VZV DNA in biopsy samples from individual guinea pigs. (A) VZV and RNase P DNA contents of skin biopsy samples obtained immediately (day 0) after administration of the 399-PFU dose of live (L) or heat-inactivated (HI) vaccine. (B) VZV DNA contents of biopsy samples at different times after vaccine administration. Data are expressed as percentages of the values obtained immediately after vaccine administration. The difference between the percentages of VZV DNA contents in biopsy samples from animals receiving HI or L vaccine was not significant at any time point (P > 0.05).

FIG 2

IFN-γ mRNA expression in stimulated splenocytes from guinea pigs immunized with the 399-PFU dose of VZV vaccine administered in different forms and by different routes. The median fold increases (solid lines in boxes) in mRNA expression, the 25-to-75% response ranges (top and bottom lines of boxes), and the minima and maxima (whiskers) are shown. The asterisk indicates that the IFN-γ mRNA expression after a booster 399-PFU dose of heat-inactivated (HI) vaccine administered i.d. was statistically significantly different from that of nonimmunized animals (P = 0.004).

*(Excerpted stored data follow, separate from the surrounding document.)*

(** * Imports are checked exactly *)

Lemma noslash_cons a s : noslash (String a s) ↔ a ≠ "/"%char ∧ noslash s.
Proof.
  unfold noslash. simpl. destruct (Ascii.eqb_spec a "/") as [->|Ha].
  - split; [|by intros [? _]]. intros [= E _].
  - pose proof (splitSlash_ne s). destruct (splitSlash s) as [|w ws]; [done|]. split; [intros [= -> ->]; by split|]. by intros [_ [= -> ->]].
Qed.
Lemma cutSlash_Some s u v : cutSlash s = Some (u, v) ↔ s = u +:+ "/" +:+ v ∧ noslash u.
Proof.
  revert u. induction s as [|a s IH]; intros u; simpl.
  - split; [done|]. intros [H _]. by destruct u.
  - destruct (Ascii.eqb_spec a "/") as [->|Ha].
    + split; [intros [= <- <-]; by split|]. intros [H Hn]. destruct u as [|b u]; [by injection H as ->|].
      injection H as <- _. by apply noslash_cons in Hn as [? _].
    + destruct (cutSlash s) as [[u' v']|] eqn:E.
      * split.
        -- intros [= <- <-]. destruct (proj1 (IH u')) as [-> Hn]; [done|]. split; [done|]. by apply noslash_cons.
        -- intros [H Hn]. destruct u as [|b u]; [by injection H as -> _|]. injection H as -> Hs. apply noslash_cons in Hn as [_ Hn].
           assert (Some (u', v') = Some (u, v)) as [= -> ->]; [|done]. by apply IH.
      * split; [done|]. intros [H Hn]. destruct u as [|b u]; [by injection H as -> _|]. injection H as -> Hs.
        apply noslash_cons in Hn as [_ Hn]. assert (None = Some (u, v)) as [=]. by apply IH.
Qed.
Lemma cutSlash_None s : cutSlash s = None ↔ noslash s.
Proof.
  induction s as [|a s IH]; [done|]. rewrite noslash_cons. simpl. destruct (Ascii.eqb_spec a "/") as [->|Ha]; [split; [done|by intros [? _]]|].
  rewrite <- IH. destruct (cutSlash s) as [[u v]|]; naive_solver.
Qed.
Lemma CutPrefix_Some s p r : CutPrefix s p = Some r ↔ s = p +:+ r.
Proof.
  split; [|intros ->; apply CutPrefix_app]. intros H. assert (HasPrefix s p = true) as [b ->]%prefix_str.
  { unfold CutPrefix in H. by destruct (HasPrefix s p). }
  rewrite CutPrefix_app in H. by injection H as ->.
Qed.

(** A package below the root belongs to the directory right below it. *)
Definition inModule (root m path : string) : Prop :=
  noslash m ∧ (path = root +:+ "/" +:+ m ∨ ∃ rest, path = root +:+ "/" +:+ m +:+ "/" +:+ rest).
Lemma below_inj root a b : root +:+ "/" +:+ a = root +:+ "/" +:+ b → a = b.
Proof. intros H. apply (inj (String.append root)), (inj (String.append "/")) in H. done. Qed.
Lemma moduleOf_spec path root m : moduleOf path root = Some m ↔ inModule root m path.
Proof.
  unfold moduleOf, inModule. destruct (String.eqb_spec path root) as [->|Hne].
  - split; [done|]. intros [_ [H|[rest H]]]; by apply string_app_ne in H.
  - destruct (CutPrefix path (root +:+ "/")) as [rest|] eqn:E.
    + apply CutPrefix_Some in E as ->. rewrite !str_app_assoc. destruct (cutSlash rest) as [[u v]|] eqn:Ec.
      * apply cutSlash_Some in Ec as [-> Hu]. split.
        -- intros [= <-]. split; [done|]. right. by exists v.
        -- intros [Hm [H|[w H]]].
           ++ apply below_inj in H. exfalso.
              assert (cutSlash m = None) as Hc by (by apply cutSlash_None). subst m.
              assert (cutSlash (u +:+ "/" +:+ v) = Some (u, v)) as Hc' by (by apply cutSlash_Some). congruence.
           ++ apply below_inj in H.
              assert (cutSlash (u +:+ "/" +:+ v) = Some (u, v)) as Hc by (by apply cutSlash_Some).
              assert (cutSlash (m +:+ "/" +:+ w) = Some (m, w)) as Hc' by (by apply cutSlash_Some). rewrite H in Hc. congruence.
      * apply cutSlash_None in Ec as Hr. split; [intros [= <-]; auto|].
        intros [Hm [H|[w H]]]; apply below_inj in H as ->; [done|].
        assert (cutSlash (m +:+ "/" +:+ w) = Some (m, w)) as Hc' by (by apply cutSlash_Some). congruence.
    + split; [done|]. intros [_ H]. exfalso.
      assert (∃ r, path = (root +:+ "/") +:+ r) as [r Hr] by (destruct H as [->|[rest ->]]; eexists; by rewrite str_app_assoc).
      apply CutPrefix_Some in Hr. congruence.
Qed.

(** The analyzer reports exactly the imports of another module's packages,
    where the last element of the path is not an allowed one; packages outside
    the root, [main] packages and synthesized test mains are not checked. *)
Theorem import_boundary_exact toLower walk readFile root allow sqltables pass d : root ≠ "" → HasSuffix root "/" = false →
  (∃ ds, run toLower walk readFile (mkFlags root allow "" sqltables) pass = inl ds ∧ d ∈ ds) ↔
  ps_Name pass ≠ "main" ∧
  ∃ own f path raw, inModule root own (ps_Path pass) ∧ HasSuffix own ".test" = false ∧
    f ∈ ps_Files pass ∧ Some path ∈ fl_Imports f ∧ inModule root raw path ∧
    normalizeTestModule raw ≠ normalizeTestModule own ∧ (lastSegment path ∉ parseNameSet allow) ∧
    d = DImport (ps_Path pass) (normalizeTestModule own) path (normalizeTestModule raw) (sort_Strings (elements (parseNameSet allow))).
Proof.
  intros Hroot Hslash. unfold run. simpl. assert (TrimSuffix root "/" = root) as -> by (unfold TrimSuffix; by rewrite Hslash).
  destruct (String.eqb_spec root ""); [done|]. destruct (String.eqb_spec (ps_Name pass) "main") as [Hm|Hm].
  { split; [intros (ds & [= <-] & []%not_elem_of_nil)|by intros [? _]]. }
  unfold analyzedModule. destruct (moduleOf (ps_Path pass) root) as [own|] eqn:Eown.
  - pose proof (proj1 (moduleOf_spec _ _ _) Eown) as Hown. destruct (HasSuffix own ".test") eqn:Et.
    { split; [intros (ds & [= <-] & []%not_elem_of_nil)|]. intros (_ & own' & f & path & raw & Ho & Ht & _).
      apply moduleOf_spec in Ho. congruence. }
    setoid_rewrite (inj_iff inl). split.
    + intros (ds & <- & Hd). split; [done|]. unfold checkImports in Hd. apply list_elem_of_bind in Hd as (f & Hd & Hf).
      apply list_elem_of_bind in Hd as (imp & Hd & Himp). unfold checkImport in Hd. destruct imp as [path|]; [|by apply not_elem_of_nil in Hd].
      destruct (moduleOf path root) as [raw|] eqn:Eraw; [|by apply not_elem_of_nil in Hd].
      destruct (String.eqb_spec (normalizeTestModule raw) (normalizeTestModule own)) as [|Hne]; [by apply not_elem_of_nil in Hd|].
      case_bool_decide as Ha; [by apply not_elem_of_nil in Hd|]. apply list_elem_of_singleton in Hd.
      exists own, f, path, raw. split_and!; try done. by apply moduleOf_spec.
    + intros (_ & own' & f & path & raw & Ho & _ & Hf & Hp & Hraw & Hne & Ha & ->). eexists. split; [reflexivity|].
      apply moduleOf_spec in Ho, Hraw. assert (own' = own) as -> by congruence. unfold checkImports.
      apply list_elem_of_bind. exists f. split; [|done]. apply list_elem_of_bind. exists (Some path). split; [|done].
      unfold checkImport. rewrite Hraw. destruct (String.eqb_spec (normalizeTestModule raw) (normalizeTestModule own)); [done|].
      rewrite bool_decide_false by done. apply list_elem_of_here.
  - split; [intros (ds & [= <-] & []%not_elem_of_nil)|]. intros (_ & own' & f & path & raw & Ho & _). apply moduleOf_spec in Ho. congruence.
Qed.

Definition demoPass (imports : list string) : Pass :=
  mkPass "orders" "example.com/app/modules/orders" [mkFile (Some <$> imports) [] []] None.
Lemma import_boundary_exact_witness :
  let flags := mkFlags "example.com/app/modules" "ports" "" "" in
  let pass := demoPass ["example.com/app/modules/billing/ports"; "example.com/app/modules/billing/service"] in
  ps_Name pass ≠ "main" ∧
  run id (λ _, inl []) (λ _, None) flags pass =
    inl [DImport "example.com/app/modules/orders" "orders" "example.com/app/modules/billing/service" "billing" ["ports"]].
Proof.
  intros flags pass.
  assert (run id (λ _, inl []) (λ _, None) flags pass =
    inl [DImport "example.com/app/modules/orders" "orders" "example.com/app/modules/billing/service" "billing" ["ports"]]) as H
    by (vm_compute; reflexivity).
  split; [|exact H].
  apply (import_boundary_exact id (λ _, inl []) (λ _, None) "example.com/app/modules" "ports" "" pass
    (DImport "example.com/app/modules/orders" "orders" "example.com/app/modules/billing/service" "billing" ["ports"]));
    [discriminate|reflexivity|]. eexists. split; [exact H|]. left.
Defined.

(** * Tables *)

Definition tablesIn (data : string) : list string := (λ m, tableName (m 2%nat)) <$> FindAllSubmatch createStatementRE data.
(** The names found in the usual forms of a statement: with [IF NOT EXISTS] the
    word IF, and without a space before the parenthesis the first column too. *)
Lemma create_statements :
  tablesIn "CREATE TABLE orders (id int); create view v AS SELECT" = ["orders"; "v"] ∧
  tablesIn "CREATE TABLE IF NOT EXISTS orders (id int);" = ["IF"] ∧
  tablesIn "CREATE TABLE orders(id int);" = ["orders(id"].
Proof. split_and!; vm_compute; reflexivity. Qed.
(** The owner of a table is the first module that creates it. *)
Lemma addTable_owner module allowed tables name t owner : tables !! t = Some owner → addTable module allowed tables name !! t = Some owner.
Proof.
  intros H. unfold addTable. destruct (_ || _); [done|]. destruct (tables !! name) as [o|] eqn:E.
  - destruct (String.eqb_spec o module) as [->|]; [|done]. destruct (decide (name = t)) as [->|]; [|by rewrite lookup_insert_ne].
    rewrite lookup_insert_eq. congruence.
  - by rewrite lookup_insert_ne by congruence.
Qed.
Lemma addTables_owner allowed tables rel data t owner : tables !! t = Some owner → addTablesFromFile allowed tables rel data !! t = Some owner.
Proof.
  intros H. unfold addTablesFromFile. destruct data as [data|]; [|done]. revert tables H.
  induction ((λ m, tableName (m 2%nat)) <$> FindAllSubmatch createStatementRE data) as [|n ns IH]; intros tables H; simpl; [done|].
  by apply IH, addTable_owner.
Qed.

L, live.

FIG 3

IFN-γ, granzyme B, and perforin mRNA expression in stimulated splenocytes from guinea pigs immunized with the 1,995-PFU dose of VZV vaccine given in different forms and by different routes. IFN-γ (A), granzyme B (B), and perforin (C) mRNA expression in splenocytes from immunized animals relative to that in splenocytes from nonimmunized animals is shown. HI, heat inactivated; L, live; *, P < 0.05; **, P < 0.005.